Jin Zhixing, Wang Yifan, Blatchford Abigail Freeman, Rodriguez-Caro Helena, Wang Luyao, Becker Christian M, Melo Pedro, Child Tim, Dragovic Rebecca, Granne Ingrid, Southcombe Jennifer H
Nuffield Department of Women's and Reproductive Health, University of Oxford, Oxford, UK.
Department of Obstetrics and Gynecology, The First Affiliated Hospital of Soochow University, Suzhou, People's Republic of China.
Mol Hum Reprod. 2026 Jan 7;32(1). doi: 10.1093/molehr/gaaf062.

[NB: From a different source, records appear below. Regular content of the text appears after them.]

(** X7.  A directory run of the scope script is the sum of single-file
    runs.  The walk gets to the listed files not ending with
    ["_scaled.tif"], in listing order, up to and including the first on
    which [add_scale_bar] raises; it ends as that call does, or normally
    when none raises; and it has printed and written exactly what
    [add_scale_bar] prints and writes for each file it got to, each taken
    on its own from the files as they were at the start. *)
Theorem scope_walk_is_file_by_file
        (w : World) (directory_path : string) (k : option string) :
  let files := unfinished (glob_glob w (os_path_join w directory_path "*.tif")) in
  let alone := fun p => fst (IX71.add_scale_bar w p k init_state) in
  let singles :=
    map (fun p => snd (IX71.add_scale_bar w p k init_state)) (reached alone files) in
  let run := IX71.process_directory w directory_path k init_state in
  fst run = first_raise (map alone files) /\
  stdout (snd run) = List.concat (map stdout singles) /\
  written (snd run) = List.concat (rev (map written singles)) /\
  calls (snd run) = reached alone files /\
  (first_raise (map alone files) = Ok tt -> reached alone files = files).
Proof.
  cbv zeta. unfold IX71.process_directory.
  rewrite (ix71_for_each_file_by_file
             w k (glob_glob w (os_path_join w directory_path "*.tif"))
             init_state (Forall_nil _)).
  cbv zeta. cbn [fst snd stdout written calls init_state app].
  rewrite app_nil_r.
  split; [reflexivity|]. split; [reflexivity|]. split; [reflexivity|].
  split; [reflexivity|]. apply reached_all.
Qed.
(** [getISBN] *)
Definition getISBN (kind : string)
    (externalBookDetails : ExternalBookDetails.t) : result string :=
  item ← index (ExternalBookDetails.Items externalBookDetails) 0;
  let industryIdentifiers :=
    VolumeInfo.IndustryIdentifiers (Item.VolumeInfo item) in
  match rangeIdentifiers kind industryIdentifiers with
  | Some identifier => mret identifier
  | None => mret "1234567890"
  end.

(** The composite literal [BookDetails{...}] of
    [fetchDetailsFromExternalService]: the field values are evaluated in
    the order they are written, each with its own index expressions. *)
Definition translate (id : string)
    (externalBookDetails : ExternalBookDetails.t) : result BookDetails.t :=
  let items := ExternalBookDetails.Items externalBookDetails in
  item ← index items 0;
  author ← index (VolumeInfo.Authors (Item.VolumeInfo item)) 0;
  item ← index items 0;
  let year := VolumeInfo.PublishedDate (Item.VolumeInfo item) in
  type ← getPrintType externalBookDetails;
  item ← index items 0;
  let pages := VolumeInfo.PageCount (Item.VolumeInfo item) in
  item ← index items 0;
  let publisher := VolumeInfo.Publisher (Item.VolumeInfo item) in
  language ← getLanguage externalBookDetails;
  isbn10 ← getISBN "ISBN_10" externalBookDetails;
  isbn13 ← getISBN "ISBN_13" externalBookDetails;
  mret (BookDetails.mk id author year type pages publisher language
          isbn10 isbn13).

(** ** The resolver and the handlers *)

Section Service.

(** [json.Unmarshal(data, &v)]: from the bytes and the value [v] points
    to before the call, the value it points to afterwards and the error
    returned, if any. *)
Variable json_Unmarshal :
  string → ExternalBookDetails.t → ExternalBookDetails.t * option string.

(** [fetchDetailsFromExternalService] *)
Definition fetchDetailsFromExternalService (isbn id : string)
  : M (option BookDetails.t) :=
  response ←
    http_Get ("https://www.googleapis.com/books/v1/volumes?q=isbn:" +:+ isbn);
  match response with
  | GetErr err =>
      log_Printf
        ("Fetching details from external service failed with error "
         +:+ err +:+ newline);;
      mret None
  | Response (ReadErr err) =>
      log_Printf
        ("Can't read response from external service with error "
         +:+ err +:+ newline);;
      mret None
  | Response (ReadAll body) =>
      let externalBookDetails :=
        fst (json_Unmarshal body ExternalBookDetails.zero) in
      bookDetails ← lift (translate id externalBookDetails);
      mret (Some bookDetails)
  end.

(** The record of the mock path of [getBookDetails]. *)
Definition mockBookDetails (id : string) : BookDetails.t :=
  BookDetails.mk id "William Shakespeare" "1595" "paperback" 200
    "PublisherX" "English" "1234567890" "123-1234567890".

(** [getBookDetails] *)
Definition getBookDetails (id : string) : M (option BookDetails.t) :=
  toggle ← Getenv "ENABLE_EXTERNAL_BOOK_SERVICE";
  if String.eqb toggle "true"
  then fetchDetailsFromExternalService "0486424618" id
  else mret (Some (mockBookDetails id)).

(** [Health] *)
Definition Health (w : ResponseWriter) (r : Request) : M ResponseWriter :=
  let w := Header_Set "Content-Type" "application/json" w in
  let w := WriteHeader 200 w in
  mret (io_WriteString "{'status':'Details is healthy'}" w).

(** [GetDetails] *)
Definition GetDetails (w : ResponseWriter) (r : Request) : M ResponseWriter :=
  let params := Vars r in
  let id := default "" (params !! "id") in
  if String.eqb id ""
  then mret (http_Error "please provide product id" 400 w)
  else
    bookDetails ← getBookDetails id;
    let w := Header_Set "Content-Type" "application/json" w in
    let w := WriteHeader 200 w in
    mret (Encode bookDetails w).

End Service.

(** ** Well-formed JSON texts

    A recogniser of the JSON grammar (RFC 8259) over the bytes of a text:
    what a client that trusts [Content-Type: application/json] will run on
    the body. Each function returns the input left after the construct it
    recognises. *)
Module JsonText.

Definition isWs (c : ascii) : bool :=
  Ascii.eqb c " " || Ascii.eqb c "009" || Ascii.eqb c "010"
  || Ascii.eqb c "013".

Definition isDigit (c : ascii) : bool :=
  let n := nat_of_ascii c in Nat.leb 48 n && Nat.leb n 57.

Definition isHex (c : ascii) : bool :=
  let n := nat_of_ascii c in
  isDigit c || (Nat.leb 65 n && Nat.leb n 70)
  || (Nat.leb 97 n && Nat.leb n 102).

Definition isEscape (c : ascii) : bool :=
  Ascii.eqb c dquote || Ascii.eqb c "\" || Ascii.eqb c "/"
  || Ascii.eqb c "b" || Ascii.eqb c "f" || Ascii.eqb c "n"
  || Ascii.eqb c "r" || Ascii.eqb c "t".

Fixpoint skipWs (s : string) : string :=
  match s with
  | String c rest => if isWs c then skipWs rest else s
  | EmptyString => s
  end.

Fixpoint skipDigits (s : string) : string :=
  match s with
  | String c rest => if isDigit c then skipDigits rest else s
  | EmptyString => s
  end.

(** At least one digit. *)
Definition digits (s : string) : option string :=
  match s with
  | String c rest => if isDigit c then Some (skipDigits rest) else None
  | EmptyString => None
  end.

Fixpoint literal (word s : string) : option string :=
  match word, s with
  | EmptyString, _ => Some s
  | String a word', String b s' =>
      if Ascii.eqb a b then literal word' s' else None
  | String _ _, EmptyString => None
  end.

(** The characters of a string after its opening quotation mark, up to
    and including the closing one. *)
Fixpoint stringBody (s : string) : option string :=
  match s with
  | EmptyString => None
  | String c rest =>
      if Ascii.eqb c dquote then Some rest
      else if Ascii.eqb c "\" then
        match rest with
        | String e rest' =>
            if isEscape e then stringBody rest'
            else if Ascii.eqb e "u" then
              match rest' with
              | String h1 (String h2 (String h3 (String h4 rest''))) =>
                  if isHex h1 && isHex h2 && isHex h3 && isHex h4
                  then stringBody rest''
                  else None
              | _ => None
              end
            else None
        | EmptyString => None
        end
      else if Nat.ltb (nat_of_ascii c) 32 then None
      else stringBody rest
  end.

Definition number (s : string) : option string :=
  let s := match s with
           | String c rest => if Ascii.eqb c "-" then rest else s
           | EmptyString => s
           end in
  let int :=
    match s with
    | String c rest =>
        if Ascii.eqb c "0" then Some rest
        else if isDigit c then Some (skipDigits rest)
        else None
    | EmptyString => None
    end in
  s ← int;
  s ← match s with
      | String c rest => if Ascii.eqb c "." then digits rest else Some s
      | EmptyString => Some s
      end;
  match s with
  | String c rest =>
      if Ascii.eqb c "e" || Ascii.eqb c "E" then
        match rest with
        | String sign rest' =>
            if Ascii.eqb sign "+" || Ascii.eqb sign "-"
            then digits rest'
            else digits rest
        | EmptyString => None
        end
      else Some s
  | EmptyString => Some s
  end.

Fixpoint value (fuel : nat) (s : string) {struct fuel} : option string :=
  match fuel with
  | O => None
  | S fuel =>
      match s with
      | EmptyString => None
      | String c rest =>
          if Ascii.eqb c "{" then
            match skipWs rest with
            | String c' rest' =>
                if Ascii.eqb c' "}" then Some rest' else members fuel rest
            | EmptyString => None
            end
          else if Ascii.eqb c "[" then
            match skipWs rest with
            | String c' rest' =>
                if Ascii.eqb c' "]" then Some rest' else elements fuel rest
            | EmptyString => None
            end
          else if Ascii.eqb c dquote then stringBody rest
          else if Ascii.eqb c "t" then literal "true" s
          else if Ascii.eqb c "f" then literal "false" s
          else if Ascii.eqb c "n" then literal "null" s
          else number s
      end
  end
with members (fuel : nat) (s : string) {struct fuel} : option string :=
  match fuel with
  | O => None
  | S fuel =>
      match skipWs s with
      | String c rest =>
          if Ascii.eqb c dquote then
            rest ← stringBody rest;
            match skipWs rest with
            | String c rest =>
                if Ascii.eqb c ":" then
                  rest ← value fuel (skipWs rest);
                  match skipWs rest with
                  | String c rest =>
                      if Ascii.eqb c "," then members fuel rest
                      else if Ascii.eqb c "}" then Some rest
                      else None
                  | EmptyString => None
                  end
                else None
            | EmptyString => None
            end
          else None
      | EmptyString => None
      end
  end
with elements (fuel : nat) (s : string) {struct fuel} : option string :=
  match fuel with
  | O => None
  | S fuel =>
      rest ← value fuel (skipWs s);
      match skipWs rest with
      | String c rest =>
          if Ascii.eqb c "," then elements fuel rest
          else if Ascii.eqb c "]" then Some rest
          else None
      | EmptyString => None
      end
  end.
(** On slots that hold live objects the loop completes; it binds the
    object of the [i]-th slot to the [i]-th new control, which shows the
    value of the object. *)
Lemma create_loop_live (panel_name : string) (slots : list (string * ParameterBasePtr))
    (w : World) :
  Forall (slot_ok w) slots ->
  exists w',
    for_each (create_slot panel_name) slots w = Done tt w' /\
    params w' = params w /\
    parametersDict w' = parametersDict w /\
    length (vars w') = (length (vars w) + length slots)%nat /\
    (exists l, vars w' = vars w ++ l) /\
    (forall i n a o,
       slots !! i = Some (n, Some a) -> params w !! a = Some o ->
       vars w' !! (length (vars w) + i)%nat = Some (pushed_control (projT2 o))) /\
    (forall e, e ∈ entries w' ->
       e ∈ entries w \/
       exists i n a T (p : ParameterT T),
         slots !! i = Some (n, Some a) /\
         params w !! a = Some (existT T p) /\
         e = (Some a, control_pointer p (length (vars w) + i)) /\
         vars w' !! (length (vars w) + i)%nat = Some (pushed_control p)).
Proof.
  revert w. induction slots as [|[n ptr] slots IH]; intros w Hs.
  - exists w. cbn [for_each length]. rewrite Nat.add_0_r.
    split; [reflexivity|]. split; [reflexivity|]. split; [reflexivity|].
    split; [reflexivity|]. split; [exists []; symmetry; apply app_nil_r|].
    split; [intros i n a o Hi; discriminate|auto].
  - apply Forall_cons in Hs as [(a & [T p] & Ea & Hp & Hn & Hc) Hs].
    cbn [fst snd] in Ea, Hn. subst ptr.
    unfold name_of, category_of in Hn, Hc. cbn [projT2] in Hn, Hc.
    pose proof (create_slot_live _ _ _ panel_name n _ Hp) as E1.
    rewrite (materialised_defined _ _ _ _ _ Hc) in E1.
    set (w1 := mkWorld _ _ _ _ _) in E1.
    destruct (IH w1) as (w' & E' & Hp' & Hd' & Hlen & (l & Hl) & Hctl & Hent).
    { eapply Forall_impl; [exact Hs|]. intros slot (a' & o' & ? & ? & ? & ?).
      exists a', o'. auto. }
    assert (Hhead : vars w' !! length (vars w) = Some (pushed_control p)).
    { rewrite Hl. cbn [w1 vars]. rewrite <- app_assoc.
      rewrite lookup_app_r by lia. rewrite Nat.sub_diag. reflexivity. }
    exists w'. split; [cbn [for_each]; rewrite (bind_Done _ _ _ _ _ E1); exact E'|].
    split; [exact Hp'|]. split; [exact Hd'|].
    split; [rewrite Hlen; cbn [w1 vars length]; rewrite length_app; cbn [length]; lia|].
    split; [exists ([pushed_control p] ++ l); rewrite Hl; cbn [w1 vars];
            rewrite <- app_assoc; reflexivity|].
    split.
    { intros [|i] n' a' o' Hi Ho'.
      - injection Hi as <- <-. rewrite Hp in Ho'. injection Ho' as <-.
        rewrite Nat.add_0_r. exact Hhead.
      - cbn [lookup list_lookup] in Hi. specialize (Hctl i n' a' o' Hi Ho').
        cbn [w1 vars] in Hctl. rewrite length_app in Hctl. cbn [length] in Hctl.
        replace (length (vars w) + S i)%nat with (length (vars w) + 1 + i)%nat by lia.
        exact Hctl. }
    intros e He. apply Hent in He as [He|(i & n' & a' & T' & p' & Hi & Hpa & -> & Hv)].
    + apply (entries_assign2 (mGroup p) (mName p) _ e w) in He as [->|He]; [|left; exact He].
      right. exists 0%nat, n, a, T, p. rewrite Nat.add_0_r. auto.
    + right. exists (S i), n', a', T', p'. cbn [w1 vars params] in *.
      rewrite length_app in *. cbn [length] in *.
      replace (length (vars w) + S i)%nat with (length (vars w) + 1 + i)%nat by lia. auto.
Qed.

End CreationLoop.

(** ** Sequences of calls *)

Lemma evolves_refl (w : World) : evolves w w.
Proof. split; eauto. Qed.

Lemma quiet_step_refl (w : World) : quiet_step w w.
Proof. split; [apply evolves_refl|auto]. Qed.

Lemma quiet_step_log (f : list Event -> list Event) (w : World) :
  quiet_step w (set_log f w).
Proof. split; [split; cbn [set_log params vars]; eauto|auto]. Qed.

Lemma quiet_step_insert (a : nat) (o o' : ParameterBase) (w : World) :
  params w !! a = Some o -> identity_of o' = identity_of o ->
  quiet_step w (set_params (insert a o') w).
Proof.
  intros Hp Hid. split; [split|split; reflexivity]; cbn [set_params params vars].
  - intros b ob Hb. destruct (decide (b = a)) as [->|Hne].
    + rewrite lookup_insert_eq. exists o'. split; [reflexivity|congruence].
    + rewrite lookup_insert_ne by congruence. eauto.
  - eauto.
Qed.

Lemma static_cast_outcome (T : ValueType) (a : nat) (w : World) :
  match static_cast T (Some a) w with
  | Done p w' => w' = w /\ params w !! a = Some (existT T p)
  | Thrown _ _ => False
  | Undefined _ => True
  end.
Proof.
  unfold static_cast, bind, deref.
  destruct (params w !! a) as [[T' p]|] eqn:Hp; [|exact I]. cbn [projT1 projT2].
  destruct (ValueType_eq_dec T' T) as [e|]; [|exact I].
  destruct e. cbn. auto.
Qed.
(** * Aegizz/OptiverTradingGame: the adaptive trading agent of [src/pnl.py]

    A shallow embedding of the multi-connection agent: the shared strategy
    state, the signal processor [determine_trade_volume], the strategy
    optimizer [optimize_strategy], the receive loop of [handle_connection]
    and the lock discipline around [strategy_params], followed by the
    properties of the specification that they settle.

    Conventions of the embedding.
    - Python numbers ([int] and [float]) are idealised as exact rationals
      [Q]: no rounding error, no overflow, no NaN.  [round] is Python's
      round-half-to-even.  [np.tanh] is not rational and stays a parameter
      of the development; no property depends on what it computes.
    - A decoded JSON document is a [json] value; an object is a finite map
      from strings.  Booleans and arrays do not occur in the game's
      protocol and are left out.  Arithmetic and ordering on a value that
      is not a number raise [TypeError], a method call on a value that is
      not an object raises [AttributeError], as in Python.
    - Code that mutates [shared_state], writes to the websocket or prints
      runs in the monad [M]: a state monad over [World] whose results are
      either a value or a raised Python exception.  The state reached when
      an exception is raised is kept, as in Python.  The websocket is
      assumed to open and to accept every write.
    - Every reading of [time.time()] is an explicit argument.
    - The handlers run one at a time in the sequential part; the accesses
      of concurrent tasks to the lock and to [strategy_params] are
      interleaved in the last part of the model. *)

From Stdlib Require Import QArith Qround Qabs Lqa ZArith String.
From stdpp Require Import base gmap strings list.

The aim of this study was to develop an advanced in vitro model of human endometrium using single-cell-derived endometrial epithelial organoids, enabling the study of embryo secretome-endometrial crosstalk at the maternal-fetal interface. Single-cell-derived organoids generated from endometrial tissue of a parous 39-year-old woman recapitulated hormone-responsive decidualization, as demonstrated by expression of SPP1 and acetyl-α-tubulin. When cultured in embryo culture media, organoid viability was maintained with no cytotoxicity, but proliferation was suppressed, likely due to the lower concentrations of the required factors in organoid growth media. Organoids were stimulated with culture supernatants from morphologically good-quality embryos with known pregnancy outcomes (live birth (n = 4) vs no pregnancy (n = 4)). Transcriptomic profiling (RNA-sequencing) revealed that 32 genes were differentially expressed (DEGs) in organoids exposed to the culture supernatants from live-birth embryos versus non-pregnant outcomes: 24 upregulated and 8 downregulated. These DEGs were enriched for biological processes related to cell motility and cytoskeletal dynamics. In conclusion, soluble factors secreted by human blastocysts achieving live birth selectively modulate the endometrial epithelial transcriptome, enhancing pathways involved in cytoskeletal remodeling and immune modulation. This embryo-directed remodeling likely facilitates endometrial receptivity for successful implantation to occur. Our organoid model provides a robust platform for further investigating implantation failure.